### [Task requirements]
Check every line below, and copy those that include "SftpLoopback".

Provided data below:

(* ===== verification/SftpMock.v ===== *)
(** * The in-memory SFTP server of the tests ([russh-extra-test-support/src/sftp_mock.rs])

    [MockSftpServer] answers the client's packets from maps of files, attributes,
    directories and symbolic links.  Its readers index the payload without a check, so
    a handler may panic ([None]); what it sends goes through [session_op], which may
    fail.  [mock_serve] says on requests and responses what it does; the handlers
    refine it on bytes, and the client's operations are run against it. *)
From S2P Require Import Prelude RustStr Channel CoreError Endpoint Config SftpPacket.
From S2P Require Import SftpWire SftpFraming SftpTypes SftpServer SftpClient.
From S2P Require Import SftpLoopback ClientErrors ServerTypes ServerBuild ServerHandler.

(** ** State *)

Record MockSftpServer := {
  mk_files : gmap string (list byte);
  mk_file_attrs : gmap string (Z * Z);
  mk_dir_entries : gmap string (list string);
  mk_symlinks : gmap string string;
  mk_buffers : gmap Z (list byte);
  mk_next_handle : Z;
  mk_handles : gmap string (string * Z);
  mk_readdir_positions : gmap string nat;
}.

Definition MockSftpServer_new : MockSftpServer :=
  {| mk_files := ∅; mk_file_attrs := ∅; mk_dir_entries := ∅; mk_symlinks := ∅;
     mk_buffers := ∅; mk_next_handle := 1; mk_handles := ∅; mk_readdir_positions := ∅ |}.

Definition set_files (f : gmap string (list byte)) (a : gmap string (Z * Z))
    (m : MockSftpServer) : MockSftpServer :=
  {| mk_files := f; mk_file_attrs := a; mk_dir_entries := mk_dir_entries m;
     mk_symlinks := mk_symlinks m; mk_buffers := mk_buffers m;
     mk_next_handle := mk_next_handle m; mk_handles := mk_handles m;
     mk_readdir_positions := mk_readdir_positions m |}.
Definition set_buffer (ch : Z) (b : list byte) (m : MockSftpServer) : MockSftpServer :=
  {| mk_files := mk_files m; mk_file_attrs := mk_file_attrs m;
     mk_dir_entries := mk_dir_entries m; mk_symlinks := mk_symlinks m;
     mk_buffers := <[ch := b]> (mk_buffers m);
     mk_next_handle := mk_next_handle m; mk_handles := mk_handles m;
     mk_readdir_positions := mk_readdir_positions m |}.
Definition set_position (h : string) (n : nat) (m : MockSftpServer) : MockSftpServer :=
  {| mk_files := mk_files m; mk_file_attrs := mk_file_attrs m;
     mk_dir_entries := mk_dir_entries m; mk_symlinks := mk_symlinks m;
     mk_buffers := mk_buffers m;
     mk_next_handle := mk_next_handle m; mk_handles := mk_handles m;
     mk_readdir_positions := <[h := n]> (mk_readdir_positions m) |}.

End of Provided data.
Provided data below:

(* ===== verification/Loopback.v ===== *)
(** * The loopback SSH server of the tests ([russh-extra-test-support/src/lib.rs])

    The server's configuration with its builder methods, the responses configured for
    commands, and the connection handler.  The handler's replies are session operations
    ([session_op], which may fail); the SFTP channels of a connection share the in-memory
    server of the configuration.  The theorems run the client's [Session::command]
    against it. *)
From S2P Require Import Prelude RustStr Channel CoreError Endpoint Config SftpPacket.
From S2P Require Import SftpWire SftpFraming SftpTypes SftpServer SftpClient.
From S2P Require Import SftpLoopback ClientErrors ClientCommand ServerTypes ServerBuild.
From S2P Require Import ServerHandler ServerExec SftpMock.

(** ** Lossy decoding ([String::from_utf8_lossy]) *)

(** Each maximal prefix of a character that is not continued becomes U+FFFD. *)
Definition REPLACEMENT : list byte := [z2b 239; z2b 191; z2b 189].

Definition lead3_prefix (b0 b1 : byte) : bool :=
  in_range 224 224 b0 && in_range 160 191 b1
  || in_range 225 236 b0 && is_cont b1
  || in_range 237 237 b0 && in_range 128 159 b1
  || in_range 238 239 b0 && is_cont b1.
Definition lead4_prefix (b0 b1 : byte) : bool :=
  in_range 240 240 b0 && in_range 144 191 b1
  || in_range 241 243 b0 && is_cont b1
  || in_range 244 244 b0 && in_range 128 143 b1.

End of Provided data.
Provided data below:

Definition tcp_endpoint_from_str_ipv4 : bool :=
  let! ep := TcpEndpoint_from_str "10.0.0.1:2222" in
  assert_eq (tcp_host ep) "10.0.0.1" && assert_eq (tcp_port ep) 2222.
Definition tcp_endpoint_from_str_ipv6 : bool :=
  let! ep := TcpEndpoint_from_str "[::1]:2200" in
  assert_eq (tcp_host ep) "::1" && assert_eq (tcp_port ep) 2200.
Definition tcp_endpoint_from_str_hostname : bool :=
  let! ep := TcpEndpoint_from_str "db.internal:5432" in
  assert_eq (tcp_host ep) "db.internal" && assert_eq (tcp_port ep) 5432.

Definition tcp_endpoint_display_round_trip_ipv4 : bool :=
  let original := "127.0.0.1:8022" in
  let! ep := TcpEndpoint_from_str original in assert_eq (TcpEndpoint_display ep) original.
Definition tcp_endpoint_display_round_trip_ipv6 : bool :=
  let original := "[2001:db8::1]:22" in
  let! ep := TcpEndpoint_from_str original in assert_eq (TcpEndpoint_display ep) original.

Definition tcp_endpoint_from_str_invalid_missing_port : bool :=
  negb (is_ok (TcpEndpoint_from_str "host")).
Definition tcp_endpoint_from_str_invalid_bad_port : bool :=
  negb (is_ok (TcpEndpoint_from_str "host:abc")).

End of Provided data.

### [Solution to the exercise]
From S2P Require Import SftpLoopback ClientErrors ServerTypes ServerBuild ServerHandler.
From S2P Require Import SftpLoopback ClientErrors ClientCommand ServerTypes ServerBuild.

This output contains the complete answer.